WORK TO COMPLETE
Copy each line below that includes "Hrest".

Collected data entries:
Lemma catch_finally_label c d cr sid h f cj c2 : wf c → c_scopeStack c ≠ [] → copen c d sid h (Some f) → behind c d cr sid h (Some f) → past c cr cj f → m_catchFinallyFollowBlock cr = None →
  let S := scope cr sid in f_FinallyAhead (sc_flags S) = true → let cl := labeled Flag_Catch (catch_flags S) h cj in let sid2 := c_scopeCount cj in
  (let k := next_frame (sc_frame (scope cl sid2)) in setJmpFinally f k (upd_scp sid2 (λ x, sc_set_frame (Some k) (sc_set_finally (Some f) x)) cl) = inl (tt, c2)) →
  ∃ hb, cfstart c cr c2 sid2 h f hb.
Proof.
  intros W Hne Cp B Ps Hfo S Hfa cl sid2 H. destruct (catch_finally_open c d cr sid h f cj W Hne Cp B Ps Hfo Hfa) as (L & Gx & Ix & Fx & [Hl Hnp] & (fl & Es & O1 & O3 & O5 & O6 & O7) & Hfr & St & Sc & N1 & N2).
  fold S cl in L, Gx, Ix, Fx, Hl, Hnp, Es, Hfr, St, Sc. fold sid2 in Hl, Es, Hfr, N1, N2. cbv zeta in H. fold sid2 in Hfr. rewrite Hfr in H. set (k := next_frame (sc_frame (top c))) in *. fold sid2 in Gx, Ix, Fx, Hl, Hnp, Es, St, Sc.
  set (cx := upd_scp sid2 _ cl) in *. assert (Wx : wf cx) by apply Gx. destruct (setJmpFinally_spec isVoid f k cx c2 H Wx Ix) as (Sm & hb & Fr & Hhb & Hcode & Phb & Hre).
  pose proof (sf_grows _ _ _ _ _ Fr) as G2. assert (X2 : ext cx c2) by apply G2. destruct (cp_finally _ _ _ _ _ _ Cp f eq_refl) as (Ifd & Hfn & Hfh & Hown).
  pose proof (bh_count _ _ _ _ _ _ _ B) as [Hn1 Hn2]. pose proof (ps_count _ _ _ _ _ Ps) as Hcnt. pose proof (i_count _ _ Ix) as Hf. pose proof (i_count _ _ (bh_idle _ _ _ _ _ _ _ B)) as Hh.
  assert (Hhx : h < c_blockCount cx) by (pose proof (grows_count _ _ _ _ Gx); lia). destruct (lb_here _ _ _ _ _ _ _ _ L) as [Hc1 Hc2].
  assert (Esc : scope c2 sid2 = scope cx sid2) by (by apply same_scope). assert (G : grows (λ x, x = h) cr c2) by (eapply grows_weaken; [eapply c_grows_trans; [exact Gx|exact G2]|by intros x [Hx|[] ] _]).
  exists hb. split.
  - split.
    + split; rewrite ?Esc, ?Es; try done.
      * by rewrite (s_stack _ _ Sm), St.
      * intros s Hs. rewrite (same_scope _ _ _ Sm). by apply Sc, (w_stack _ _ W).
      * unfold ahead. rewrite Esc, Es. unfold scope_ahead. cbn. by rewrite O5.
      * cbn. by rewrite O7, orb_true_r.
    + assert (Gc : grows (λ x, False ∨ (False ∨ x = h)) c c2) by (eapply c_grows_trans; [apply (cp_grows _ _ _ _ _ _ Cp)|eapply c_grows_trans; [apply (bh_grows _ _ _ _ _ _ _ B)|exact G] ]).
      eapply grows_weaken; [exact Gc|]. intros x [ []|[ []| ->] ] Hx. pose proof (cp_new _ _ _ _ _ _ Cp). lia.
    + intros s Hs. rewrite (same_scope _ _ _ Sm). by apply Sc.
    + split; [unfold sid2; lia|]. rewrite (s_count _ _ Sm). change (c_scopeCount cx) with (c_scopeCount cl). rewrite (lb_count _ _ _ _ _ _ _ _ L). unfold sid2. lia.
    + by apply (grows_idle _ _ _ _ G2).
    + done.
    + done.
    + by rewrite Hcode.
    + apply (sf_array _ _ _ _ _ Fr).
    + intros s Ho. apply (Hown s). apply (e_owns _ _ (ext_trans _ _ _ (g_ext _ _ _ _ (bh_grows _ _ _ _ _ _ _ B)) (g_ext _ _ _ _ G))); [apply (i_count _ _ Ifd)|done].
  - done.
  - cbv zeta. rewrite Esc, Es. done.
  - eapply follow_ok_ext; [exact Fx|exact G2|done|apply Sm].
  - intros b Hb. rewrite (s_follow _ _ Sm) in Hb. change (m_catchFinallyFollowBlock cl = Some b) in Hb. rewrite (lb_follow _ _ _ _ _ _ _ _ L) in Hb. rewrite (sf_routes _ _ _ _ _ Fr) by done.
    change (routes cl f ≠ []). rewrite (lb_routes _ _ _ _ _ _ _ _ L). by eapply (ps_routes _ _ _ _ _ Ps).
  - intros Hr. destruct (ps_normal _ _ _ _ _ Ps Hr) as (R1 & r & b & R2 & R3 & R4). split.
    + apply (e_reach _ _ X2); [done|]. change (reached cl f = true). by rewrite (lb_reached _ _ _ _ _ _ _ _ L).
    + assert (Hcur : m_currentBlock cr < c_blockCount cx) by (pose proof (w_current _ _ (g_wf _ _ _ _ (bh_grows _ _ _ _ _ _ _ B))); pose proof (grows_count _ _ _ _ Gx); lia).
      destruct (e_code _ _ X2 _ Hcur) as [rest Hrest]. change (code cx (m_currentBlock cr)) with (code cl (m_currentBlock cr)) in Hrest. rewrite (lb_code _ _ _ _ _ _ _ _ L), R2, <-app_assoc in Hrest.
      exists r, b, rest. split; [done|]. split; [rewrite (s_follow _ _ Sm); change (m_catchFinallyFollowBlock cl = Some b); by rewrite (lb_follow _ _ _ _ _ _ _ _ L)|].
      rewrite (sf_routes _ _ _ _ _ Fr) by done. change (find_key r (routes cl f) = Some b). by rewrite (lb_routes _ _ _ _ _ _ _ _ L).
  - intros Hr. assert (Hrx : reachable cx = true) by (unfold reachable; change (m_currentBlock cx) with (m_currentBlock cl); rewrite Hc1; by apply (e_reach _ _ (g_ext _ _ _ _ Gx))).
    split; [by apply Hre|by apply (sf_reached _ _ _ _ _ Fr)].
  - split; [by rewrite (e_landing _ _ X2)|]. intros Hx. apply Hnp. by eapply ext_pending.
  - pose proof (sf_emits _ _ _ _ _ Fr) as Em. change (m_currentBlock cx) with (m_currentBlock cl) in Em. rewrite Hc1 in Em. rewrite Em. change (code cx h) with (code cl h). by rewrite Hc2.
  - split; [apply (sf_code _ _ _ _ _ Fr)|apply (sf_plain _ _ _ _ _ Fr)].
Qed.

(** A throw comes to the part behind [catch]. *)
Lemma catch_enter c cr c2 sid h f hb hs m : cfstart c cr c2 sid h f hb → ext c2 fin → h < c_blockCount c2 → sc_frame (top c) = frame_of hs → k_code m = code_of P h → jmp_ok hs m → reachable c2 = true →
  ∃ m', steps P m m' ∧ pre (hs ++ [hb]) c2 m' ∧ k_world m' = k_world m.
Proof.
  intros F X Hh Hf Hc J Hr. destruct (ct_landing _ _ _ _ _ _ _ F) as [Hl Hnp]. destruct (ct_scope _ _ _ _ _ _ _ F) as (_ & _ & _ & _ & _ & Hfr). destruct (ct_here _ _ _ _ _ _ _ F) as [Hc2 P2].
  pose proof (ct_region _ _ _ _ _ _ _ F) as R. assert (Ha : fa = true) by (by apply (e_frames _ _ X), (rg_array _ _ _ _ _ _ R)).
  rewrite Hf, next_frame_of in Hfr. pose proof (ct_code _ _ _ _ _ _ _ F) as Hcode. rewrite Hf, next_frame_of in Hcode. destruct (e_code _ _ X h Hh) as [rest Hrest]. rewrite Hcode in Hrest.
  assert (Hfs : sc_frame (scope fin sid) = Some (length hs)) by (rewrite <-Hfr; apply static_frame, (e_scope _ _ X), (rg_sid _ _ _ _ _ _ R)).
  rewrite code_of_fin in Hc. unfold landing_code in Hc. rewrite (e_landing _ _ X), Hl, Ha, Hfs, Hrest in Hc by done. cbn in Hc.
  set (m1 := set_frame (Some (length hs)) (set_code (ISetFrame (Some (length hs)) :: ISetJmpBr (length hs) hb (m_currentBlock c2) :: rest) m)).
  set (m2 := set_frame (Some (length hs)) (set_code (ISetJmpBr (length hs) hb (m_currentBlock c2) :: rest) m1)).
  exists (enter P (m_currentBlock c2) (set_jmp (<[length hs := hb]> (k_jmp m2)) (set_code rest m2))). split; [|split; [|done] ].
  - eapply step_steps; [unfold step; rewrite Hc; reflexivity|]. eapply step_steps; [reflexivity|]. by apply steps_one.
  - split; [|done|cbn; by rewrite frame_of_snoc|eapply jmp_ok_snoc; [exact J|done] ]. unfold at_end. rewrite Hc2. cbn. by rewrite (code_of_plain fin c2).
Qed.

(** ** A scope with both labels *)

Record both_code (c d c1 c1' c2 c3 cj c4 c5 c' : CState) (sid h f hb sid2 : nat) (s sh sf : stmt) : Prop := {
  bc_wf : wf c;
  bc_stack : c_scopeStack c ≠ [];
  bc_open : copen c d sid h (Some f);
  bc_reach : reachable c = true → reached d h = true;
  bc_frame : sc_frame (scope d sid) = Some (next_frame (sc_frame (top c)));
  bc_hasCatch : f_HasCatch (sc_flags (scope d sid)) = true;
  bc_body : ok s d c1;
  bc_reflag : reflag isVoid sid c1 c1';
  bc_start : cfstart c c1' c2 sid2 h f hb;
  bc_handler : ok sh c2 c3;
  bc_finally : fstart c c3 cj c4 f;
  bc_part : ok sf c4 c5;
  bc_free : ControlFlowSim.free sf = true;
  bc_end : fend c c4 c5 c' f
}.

ANSWER TO THIS PROBLEM
      destruct (e_code _ _ X2 _ Hcur) as [rest Hrest]. change (code cx (m_currentBlock cr)) with (code cl (m_currentBlock cr)) in Hrest. rewrite (lb_code _ _ _ _ _ _ _ _ L), R2, <-app_assoc in Hrest.
  rewrite Hf, next_frame_of in Hfr. pose proof (ct_code _ _ _ _ _ _ _ F) as Hcode. rewrite Hf, next_frame_of in Hcode. destruct (e_code _ _ X h Hh) as [rest Hrest]. rewrite Hcode in Hrest.
  rewrite code_of_fin in Hc. unfold landing_code in Hc. rewrite (e_landing _ _ X), Hl, Ha, Hfs, Hrest in Hc by done. cbn in Hc.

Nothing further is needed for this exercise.